One of the most watched stocks on Monday will be Deutsche Telekom's T-Online unit, which joins Germany's Neuer Markt in Europe's biggest initial public offering by an Internet service provider.

Telekom has sought to limit damage to T-Online shares by setting its issue price at 27 euros per share, at the bottom end of its offered range, and analysts said this would give the stock room to rise.

WALL STREET TURMOIL

But the Wall Street turmoil was enough to persuade respected Internet portal Alta Vista to postpone its IPO planned for early next week.

And Monday's float of Yes Television, a British video-on-demand company, would also be postponed, industry sources said.

How the markets fare after the initial losses will depend on the outlook for U.S. shares. Before the anticipated stabilization in the middle of the week, stocks could come under heavy pressure if investors who borrowed money to buy shares are forced to sell by brokers making margin calls.

Even strong corporate earnings reports, usually a dependable pick-me-up for share prices, are expected to do little in the coming week to stop the plunge.

Nearly 200 of the 500 companies in the Standard & Poor's 500 index .SPX) are set to trot out their earnings reports over the next five sessions, including two of the Dow average's newest components, software giant Microsoft Corp. and Intel Corp., the world's biggest chipmaker.

SHARP CORRECTION

The sharp correction on Wall Street has wiped about $2.3 trillion off U.S. market capitalization, or about a fifth of last year's gross domestic product.

But even though the Nasdaq has fallen 34.2 percent from its March 10 high of 5,048.62, it is still above its closing level of 2,806.84 just six months ago on October 14.

The 30-stock Dow average, which is 12.1 percent below its January 14 record of 11,722.98, is still ahead of where it was a little more than a month ago.

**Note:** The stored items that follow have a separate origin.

(** The amended C7 on a project that has a status and a member and no
    story. *)
Lemma filters_data_keys_witness :
  let data := [("statuses", StatusFacets [mkStatusFacet 10 "New" "#999" 1 0]);
               ("assigned_to",
                PersonFacets [mkPersonFacet None "" 0;
                              mkPersonFacet (Some 100) "Alice" 0]);
               ("owners", PersonFacets []);
               ("tags", TagFacets [])] in
  get_userstories_filters_data id (healthy no_story_db) project_P
    (four (in_project 1)) = inr data
  ∧ keys data = ["statuses"; "assigned_to"; "owners"; "tags"].
Proof.
  assert (get_userstories_filters_data id (healthy no_story_db) project_P
            (four (in_project 1))
          = inr [("statuses",
                  StatusFacets [mkStatusFacet 10 "New" "#999" 1 0]);
                 ("assigned_to",
                  PersonFacets [mkPersonFacet None "" 0;
                                mkPersonFacet (Some 100) "Alice" 0]);
                 ("owners", PersonFacets []);
                 ("tags", TagFacets [])]) as Hrun.
  { vm_compute. reflexivity. }
  split; [exact Hrun |].
  exact (proj1 (filters_data_keys id (healthy no_story_db) project_P
                  (four (in_project 1)) _ Hrun)).
Defined.

(** C7 as stated fails in its parenthesis: over empty collections the
    statuses and assigned_to values are not empty sequences. *)
Lemma filters_data_empty_collection_not_empty_values :
  filtered_collection no_story_db (in_project 1) = []
  ∧ get_userstories_filters_data id (healthy no_story_db) project_P
      (four (in_project 1))
    = inr [("statuses", StatusFacets [mkStatusFacet 10 "New" "#999" 1 0]);
           ("assigned_to",
            PersonFacets [mkPersonFacet None "" 0;
                          mkPersonFacet (Some 100) "Alice" 0]);
           ("owners", PersonFacets []);
           ("tags", TagFacets [])]
  ∧ ¬ (∀ data,
         get_userstories_filters_data id (healthy no_story_db) project_P
           (four (in_project 1)) = inr data →
         ("statuses", StatusFacets []) ∈ data
         ∧ ("assigned_to", PersonFacets []) ∈ data).
Proof.
  assert (get_userstories_filters_data id (healthy no_story_db) project_P
            (four (in_project 1))
          = inr [("statuses",
                  StatusFacets [mkStatusFacet 10 "New" "#999" 1 0]);
                 ("assigned_to",
                  PersonFacets [mkPersonFacet None "" 0;
                                mkPersonFacet (Some 100) "Alice" 0]);
                 ("owners", PersonFacets []);
                 ("tags", TagFacets [])]) as Hrun
    by (vm_compute; reflexivity).
  split_and!; [vm_compute; reflexivity | exact Hrun |].
  intros Hclaim. destruct (Hclaim _ Hrun) as [Hstatuses _].
  apply (bool_decide_pack _) in Hstatuses.
  vm_compute in Hstatuses. exact Hstatuses.
Qed.

(** A statement the data source refuses makes its function raise what the
    data source raised. *)
Lemma outcome_failure {A} (c : Connection) (q : Query) (qs : Queryset)
    (a : A) (e : Exception) :
  failure c q = Some e → outcome c q qs a = inl e.
Proof. intros Hq. unfold outcome. by rewrite Hq. Qed.
(** * Solar gap analysis and interpolation engine

    A shallow embedding of the gap detector, the gap-length binning, the
    failure-pattern classifier, the solar-physics checks, the gap-impact
    assessment, the cross-equipment analysis, the pattern summary, the
    method recommender with its configuration section
    ([models/gap_analysis.py]) and of the configuration reader, the
    interpolator strategies and the interpolation engine
    ([models/interpolation.py]).

    Python integers are [Z]; Python floats are IEEE-754 binary64 values,
    taken from the kernel's executable specification [SpecFloat] at
    precision 53 and maximal exponent 1024; exceptions are an error monad;
    dictionaries are finite maps.  Routines of numpy's random generator,
    scipy, scikit-learn and lightgbm are not re-implemented: they are the
    fields of the classes [Statistics] and [Learners], and every statement
    below holds for each of their instances. *)

From Stdlib Require Import ZArith Bool Lia.
From Stdlib Require Import Floats.SpecFloat.
From stdpp Require Import gmap strings list fin_maps pretty sorting.

Open Scope Z_scope.

(** ** Python values, exceptions and calls *)

Module Py.

(** The exceptions the modelled code can raise. *)
Inductive exn :=
| ValueError (msg : string)
| TypeError (msg : string)
| KeyError (key : string)
| IndexError (msg : string)
| AttributeError (msg : string).

(** The outcome of a call: a value or a raised exception. *)
Inductive result (A : Type) :=
| Return (a : A)
| Raise (e : exn).
Arguments Return {A} a.
Arguments Raise {A} e.

#[global] Instance result_ret : MRet result := @Return.
#[global] Instance result_bind : MBind result :=
  fun A B f m => match m with Return a => f a | Raise e => Raise e end.
#[global] Instance result_fmap : FMap result :=
  fun A B f m => match m with Return a => Return (f a) | Raise e => Raise e end.

(** A loop that threads a state and stops at the first exception. *)
Fixpoint foldM {A B} (f : B -> A -> result B) (b : B) (l : list A) : result B :=
  match l with
  | [] => Return b
  | x :: l' => b' ← f b x; foldM f b' l'
  end.

(** A call signature: the parameter names after [self], of which the
    first [required] have no default value. *)
Record signature := { params : list string; required : nat }.

(** [bind_call sg npos kws] binds a call that passes [npos] positional
    arguments and the keyword arguments named [kws]; it is Python's
    argument binding for functions without [*args] and [**kwargs]. *)
Definition bind_call (fname : string) (sg : signature) (npos : nat)
    (kws : list string) : result unit :=
  (* the counts of the message include [self] *)
  if decide (length (params sg) < npos)%nat then
    Raise (TypeError (fname +:+ "() takes " +:+ pretty (S (length (params sg)))
                        +:+ " positional arguments but " +:+ pretty (S npos)
                        +:+ " were given"))
  else match list_find (fun k => k ∉ params sg) kws with
  | Some (_, k) =>
      Raise (TypeError (fname +:+ "() got an unexpected keyword argument '" +:+ k +:+ "'"))
  | None =>
    match list_find (fun k => k ∈ take npos (params sg)) kws with
    | Some (_, k) =>
        Raise (TypeError (fname +:+ "() got multiple values for argument '" +:+ k +:+ "'"))
    | None =>
      match list_find (fun p => p ∉ kws) (drop npos (take (required sg) (params sg))) with
      | Some (_, p) =>
          Raise (TypeError (fname +:+ "() missing required argument '" +:+ p +:+ "'"))
      | None => Return tt
      end
    end
  end.

End Py.
Import Py.

(** ** binary64 arithmetic *)

Module Float64.

Definition prec : Z := 53.
Definition emax : Z := 1024.

Abbreviation float := spec_float.

(** [float(z)] for a Python integer, rounded to nearest even. *)
Definition of_int (z : Z) : float := binary_normalize prec emax z 0 false.
Lemma ld8_ldn m p b : ld8 m p = Some b <-> ldn m p 1 = Some [b].
Proof.
  unfold ld8, ldn. case_if E; case_if E2; try lia.
  - assert (m !! Z.to_nat p = drop (Z.to_nat p) m !! 0%nat) as ->
      by (rewrite lookup_drop; f_equal; lia).
    destruct (drop (Z.to_nat p) m) as [|x r]; simpl; [split; [done|intros [=]]|].
    change (Z.to_nat 1) with 1%nat. simpl. split; by intros [= ->].
  - rewrite lookup_ge_None_2 by (unfold zlen in *; lia). split; done.
  - split; done.
Qed.

Lemma ldn_cons m p n b bs :
  ld8 m p = Some b -> ldn m (p + 1) n = Some bs -> ldn m p (1 + n) = Some (b :: bs).
Proof. rewrite ld8_ldn. intros. change (b :: bs) with ([b] ++ bs). by apply ldn_join. Qed.

Lemma st8_is_Some m p v : 0 <= p < zlen m -> exists m', st8 m p v = Some m'.
Proof. intros. apply stn_is_Some; [lia|]. rewrite zlen_cons, zlen_nil. lia. Qed.

Lemma st8_zlen m p v m' : st8 m p v = Some m' -> zlen m' = zlen m.
Proof. apply stn_zlen. Qed.

Lemma ld8_st8_same m p v m' : st8 m p v = Some m' -> ld8 m' p = Some v.
Proof. intros H. apply ld8_ldn. apply (ldn_stn_same _ _ _ _ H). Qed.

Lemma ldn_st8_out m p v m' q n :
  st8 m p v = Some m' -> q + n <= p \/ p < q -> ldn m' q n = ldn m q n.
Proof. intros H ?. eapply ldn_stn_disjoint; [exact H|]. rewrite zlen_cons, zlen_nil. lia. Qed.

Lemma ld8_st8_out m p v m' q : st8 m p v = Some m' -> q <> p -> ld8 m' q = ld8 m q.
Proof.
  intros H Hq. destruct (ld8 m q) as [b|] eqn:Eb.
  - apply ld8_ldn. rewrite (ldn_st8_out _ _ _ _ _ _ H) by lia. by apply ld8_ldn.
  - destruct (ld8 m' q) as [b|] eqn:Eb'; [|done]. apply ld8_ldn in Eb'.
    rewrite (ldn_st8_out _ _ _ _ _ _ H) in Eb' by lia. apply ld8_ldn in Eb'. congruence.
Qed.

Lemma ld8_is_Some m p : 0 <= p < zlen m -> exists b, ld8 m p = Some b.
Proof.
  intros. unfold ld8. if_lia. apply lookup_lt_is_Some_2. unfold zlen in *. lia.
Qed.

(** ** Bits of machine words *)

Lemma testbit_wrap w x i : 0 <= i < w -> Z.testbit (wrap w x) i = Z.testbit x i.
Proof. intros. unfold wrap. apply Z.mod_pow2_bits_low. lia. Qed.

Lemma testbit_high w x i : 0 <= x < 2 ^ w -> w <= i -> Z.testbit x i = false.
Proof.
  intros Hx Hi. destruct (decide (x = 0)) as [->|]; [apply Z.bits_0|].
  apply Z.bits_above_log2; [lia|]. apply Z.log2_lt_pow2; [lia|].
  assert (2 ^ w <= 2 ^ i); [|lia].
  destruct (decide (w < 0)); [rewrite Z.pow_neg_r in Hx by lia; lia|]. apply Z.pow_le_mono_r; lia.
Qed.

(** Two words with the same bits are equal. *)
Lemma bits_eq w x y :
  0 <= x < 2 ^ w -> 0 <= y < 2 ^ w ->
  (forall i, 0 <= i < w -> Z.testbit x i = Z.testbit y i) -> x = y.
Proof.
  intros Hx Hy H. apply Z.bits_inj'. intros i Hi.
  destruct (decide (i < w)); [apply H; lia|]. rewrite (testbit_high w x), (testbit_high w y); auto; lia.
Qed.
Lemma elem_of_sorted_delete (l : list Z) k v x :
  StronglySorted Z.lt l -> l !! k = Some v -> x ∈ delete k l <-> x ∈ l /\ x <> v.
Proof.
  intros Hs Hk. rewrite !list_elem_of_lookup. split.
  - intros [i Hi].
    destruct (decide (i < k)%nat);
      [rewrite list_lookup_delete_lt in Hi by done|rewrite list_lookup_delete_ge in Hi by lia];
      (split; [eauto|]).
    + assert (x < v) by (eapply (sorted_lookup_lt l i k); eauto). lia.
    + assert (v < x) by (eapply (sorted_lookup_lt l k (S i)); eauto; lia). lia.
  - intros [[i Hi] Hne]. destruct (decide (i < k)%nat).
    + exists i. by rewrite list_lookup_delete_lt.
    + destruct (decide (i = k)) as [->|]; [simplify_eq|].
      exists (i - 1)%nat. rewrite list_lookup_delete_ge by lia. rewrite <- Hi. f_equal. lia.
Qed.

Lemma zlen_delete (l : list Z) k v : l !! k = Some v -> zlen (delete k l) = zlen l - 1.
Proof.
  intros Hk. pose proof (lookup_lt_Some _ _ _ Hk). unfold zlen.
  rewrite length_delete by eauto. lia.
Qed.

(** Closing the cell at [pos]. *)
Lemma close_spec s l pos v :
  intset_rep s l -> 0 <= pos -> l !! Z.to_nat pos = Some v -> zlen l < 2 ^ 29 ->
  exists c,
    (if pos <? u32 (length s - 1) then intsetMoveTail s (u32 (pos + 1)) pos else Some s)
      = Some (with_contents s c) /\
    zlen c = zlen (contents s) /\ cells (encoding s) c 0 (delete (Z.to_nat pos) l).
Proof.
  intros Hr Hpos Hv Hb. assert (He : enc_ok (encoding s)) by apply Hr.
  assert (2 <= encoding s) by (unfold enc_ok in *; lia).
  pose proof (rep_len _ _ Hr) as Hl. pose proof (rep_size _ _ Hr) as Hsz.
  assert (pos < zlen l) by (apply lookup_lt_Some in Hv; unfold zlen; lia).
  pose proof (rep_cells _ _ Hr) as Hc. rewrite <- (take_drop_middle _ _ _ Hv) in Hc.
  apply cells_app in Hc as [Hc1 Hc2]. change (v :: ?k) with ([v] ++ k) in Hc2.
  apply cells_app in Hc2 as [_ Hc2]. rewrite delete_take_drop.
  assert (Hz : zlen (take (Z.to_nat pos) l) = pos) by (unfold zlen in *; rewrite length_take; lia).
  assert (Hz2 : zlen (drop (S (Z.to_nat pos)) l) = zlen l - pos - 1)
    by (unfold zlen in *; rewrite length_drop; lia).
  rewrite Hz, Z.add_0_l in Hc2. change (zlen [v]) with 1 in Hc2.
  rewrite !wrap_small by lia. case_if E.
  - rewrite moveTail_eq by (done || lia).
    destruct (memmove_is_Some (contents s) (encoding s * pos) (encoding s * (pos + 1))
      (encoding s * (length s - (pos + 1)))) as [c Hm]; [rewrite ?Hl; nia..|].
    rewrite Hm. exists c. split; [done|]. split; [by eapply memmove_zlen|].
    apply cells_app. rewrite Hz. split.
    + eapply cells_frame; [lia|done|]. intros q Hq1 Hq2. eapply ldn_memmove_out; [done|]. nia.
    + eapply cells_memmove; [lia|done|lia|done].
  - exists (contents s). destruct s. split; [done|]. split; [done|].
    apply cells_app. split; [done|]. intros i x Hi%lookup_lt_Some. cbn in *. unfold zlen in *. lia.
Qed.
Lemma entries_update d t idx b b' u x y :
  ht_table (get_ht d t) !! idx = Some b -> x ++ b' ≡ₚ y ++ b ->
  x ++ dict_entries (set_ht d t (mkHt (<[idx := b']> (ht_table (get_ht d t))) u
                                      (ht_size_exp (get_ht d t)))) ≡ₚ y ++ dict_entries d.
Proof.
  intros Hb Hp. rewrite get_set_ht. unfold get_ht, dict_entries in *. cbn [ht_table].
  destruct (t =? 0); destruct (concat_split _ idx b b' Hb) as [-> ->].
  - transitivity ((x ++ b') ++ concat (take idx (ht_table (ht0 d))) ++
      concat (drop (S idx) (ht_table (ht0 d))) ++ entries (ht1 d)); [solve_Permutation|].
    rewrite Hp. solve_Permutation.
  - transitivity ((x ++ b') ++ concat (take idx (ht_table (ht1 d))) ++
      concat (drop (S idx) (ht_table (ht1 d))) ++ entries (ht0 d)); [solve_Permutation|].
    rewrite Hp. solve_Permutation.
Qed.

Lemma repr_insert d d' m k v :
  dict_repr d m -> (stable_ok d' \/ rehashing_ok d') -> zlen (dict_entries d) < 2 ^ 60 ->
  m !! k = None -> dict_entries d' ≡ₚ (k, v) :: dict_entries d -> dict_repr d' (<[k := v]> m).
Proof.
  intros [Hw ->] Hph Hz Hk Hp.
  assert (Hnd : NoDup (dict_entries d').*1).
  { rewrite Hp. cbn. constructor; [|apply Hw]. by apply not_elem_of_list_to_map. }
  split; [split; [done|done|]|].
  - rewrite (zlen_perm _ _ Hp), zlen_cons. lia.
  - rewrite (list_to_map_proper _ _ Hnd Hp). done.
Qed.

Lemma repr_replace d d' m k v0 v rest :
  dict_repr d m -> (stable_ok d' \/ rehashing_ok d') ->
  dict_entries d ≡ₚ (k, v0) :: rest -> dict_entries d' ≡ₚ (k, v) :: rest -> dict_repr d' (<[k := v]> m).
Proof.
  intros [Hw ->] Hph Hp Hp'. pose proof (wf_nodup _ Hw) as Hnd0.
  assert (Hnd : NoDup (dict_entries d').*1) by (rewrite Hp'; rewrite Hp in Hnd0; done).
  split; [split; [done|done|]|].
  - pose proof (wf_bound _ Hw) as Hb. rewrite (zlen_perm _ _ Hp) in Hb.
    by rewrite (zlen_perm _ _ Hp').
  - rewrite (list_to_map_proper _ _ Hnd Hp'), (list_to_map_proper _ _ Hnd0 Hp). cbn.
    by rewrite insert_insert_eq.
Qed.

Lemma repr_delete d d' m k v :
  dict_repr d m -> (stable_ok d' \/ rehashing_ok d') ->
  dict_entries d ≡ₚ (k, v) :: dict_entries d' -> dict_repr d' (delete k m).
Proof.
  intros [Hw ->] Hph Hp. pose proof (wf_nodup _ Hw) as Hnd.
  assert (Hnd' := Hnd). rewrite Hp in Hnd'. cbn in Hnd'. apply NoDup_cons in Hnd' as [Hk Hnd'].
  split; [split; [done|done|]|].
  - pose proof (wf_bound _ Hw) as Hb. rewrite (zlen_perm _ _ Hp), zlen_cons in Hb. lia.
  - rewrite (list_to_map_proper _ _ Hnd Hp). cbn. rewrite delete_insert_id; [done|].
    by apply not_elem_of_list_to_map.
Qed.
(* ===== verification/Listpack.v ===== *)
(** * Listpack (src/redis-stable/src/listpack.c)

    The listpack is the byte array of the code: a six byte header (total
    bytes, number of elements), the entries, and the terminator 0xFF.  A
    pointer into it is its offset.  Every operation is a definition over
    the bytes; [None] stands for a failed [assert] or for an access outside
    the allocation, so each theorem that an operation returns a value is
    also its memory safety.  The abstract state is the list of the encoded
    entries ([lp_rep]), and the string each entry denotes ([entry_string]). *)
From stdpp Require Import base list.
From S2P Require Import Prelude Util.

Module Listpack.
Import Util.

Definition LP_HDR_SIZE : Z := 6.
Definition LP_HDR_NUMELE_UNKNOWN : Z := 65535.
Definition LP_ENCODING_INT : Z := 0.
Definition LP_ENCODING_STRING : Z := 1.
Definition LP_EOF : Z := 255.
Definition LP_INTBUF_SIZE : Z := 21.
Definition LP_BEFORE : Z := 0.
Definition LP_AFTER : Z := 1.
Definition LP_REPLACE : Z := 2.
Definition LISTPACK_MAX_SAFETY_SIZE : Z := 1073741824.

(** The tests on the encoding byte. *)
Definition LP_ENCODING_IS_7BIT_UINT (b : Z) : bool := Z.land b 0x80 =? 0.
Definition LP_ENCODING_IS_6BIT_STR (b : Z) : bool := Z.land b 0xC0 =? 0x80.
Definition LP_ENCODING_IS_13BIT_INT (b : Z) : bool := Z.land b 0xE0 =? 0xC0.
Definition LP_ENCODING_IS_12BIT_STR (b : Z) : bool := Z.land b 0xF0 =? 0xE0.
Definition LP_ENCODING_IS_16BIT_INT (b : Z) : bool := Z.land b 0xFF =? 0xF1.
Definition LP_ENCODING_IS_24BIT_INT (b : Z) : bool := Z.land b 0xFF =? 0xF2.
Definition LP_ENCODING_IS_32BIT_INT (b : Z) : bool := Z.land b 0xFF =? 0xF3.
Definition LP_ENCODING_IS_64BIT_INT (b : Z) : bool := Z.land b 0xFF =? 0xF4.
Definition LP_ENCODING_IS_32BIT_STR (b : Z) : bool := Z.land b 0xFF =? 0xF0.

(** [n] bytes at [p], the least significant first, put together with shifts
    and [|], as the header and length macros do. *)
Fixpoint bytes_or (lp : list Z) (p : Z) (n : nat) (shift : Z) : option Z :=
  match n with
  | O => Some 0
  | S n' =>
      b ← ld8 lp p;
      r ← bytes_or lp (p + 1) n' (shift + 8);
      Some (Z.lor (Z.shiftl b shift) r)
  end.
Lemma tail_spec fuel I ref ip maxlen len : 0 <= ref < ip -> 0 <= len -> agree I ref ip (len + 1) ->
  ip + maxlen < zlen I -> maxlen - len <= Z.of_nat fuel -> (0 < fuel)%nat ->
  exists len', match_tail fuel I ref ip maxlen len = Some len' /\ len + 1 <= len' <= Z.max (len + 1) maxlen /\
    agree I ref ip len'.
Proof.
  revert len. induction fuel as [|fuel IH]; intros len Hr Hl Ha Hin Hf Hf0; [lia|]. cbn [match_tail].
  case_if E; [|exists (len + 1); split; [done|]; split; [lia|done]].
  destruct (ld8_is_Some I (ref + (len + 1))) as [x Ex]; [lia|].
  destruct (ld8_is_Some I (ip + (len + 1))) as [y Ey]; [lia|]. rewrite Ex. bnd. rewrite Ey. bnd. case_if E2.
  - destruct (IH (len + 1)) as (len' & H1 & H2 & H3); [done|lia|by eapply agree_step|lia..|].
    exists len'. split; [done|]. split; [lia|done].
  - exists (len + 1). split; [done|]. split; [lia|done].
Qed.

Lemma match_len_spec I ref ip : 0 <= ref < ip -> ip < zlen I - 2 -> agree I ref ip 3 ->
  let maxlen := if MAX_REF <? zlen I - ip - 2 then MAX_REF else zlen I - ip - 2 in
  exists len, match_len I ref ip maxlen = Some len /\ 3 <= len <= 264 /\ len <= zlen I - ip /\ agree I ref ip len.
Proof.
  intros Hr Hi Ha maxlen. assert (Hm : 1 <= maxlen <= 264 /\ maxlen <= zlen I - ip - 2)
    by (unfold maxlen, MAX_REF; case_if E; lia). clearbody maxlen. unfold match_len. case_if E.
  - destruct (unrolled_spec 16 I ref ip 2) as (b & l & -> & Hl & Hb); [lia|lia|done|lia|]. bnd. destruct b.
    + exists l. split; [done|]. split; [lia|]. split; [lia|tauto].
    + destruct Hb as [-> Hb]. destruct (tail_spec 300 I ref ip maxlen (2 + Z.of_nat 16)) as (l' & -> & ? & ?); [lia|lia|done|lia..|].
      exists l'. split; [done|]. split; [lia|]. split; [lia|done].
  - bnd. destruct (tail_spec 300 I ref ip maxlen 2) as (l' & -> & ? & ?); [lia|lia|done|lia..|].
    exists l'. split; [done|]. split; [lia|]. split; [lia|done].
Qed.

The rout on Friday was fuelled by news that core inflation in March rose at its fastest pace in more than five years, putting pressure on the Federal Reserve to raise rates more aggressively than markets were expecting.

But world financial leaders at the Group of Seven meeting in Washington insisted the global economic outlook was bright.

Their statement after the meeting ignored Friday's falls, reiterating instead a familiar assessment of improving world economic conditions that was sprinkled with only cursory notes of caution.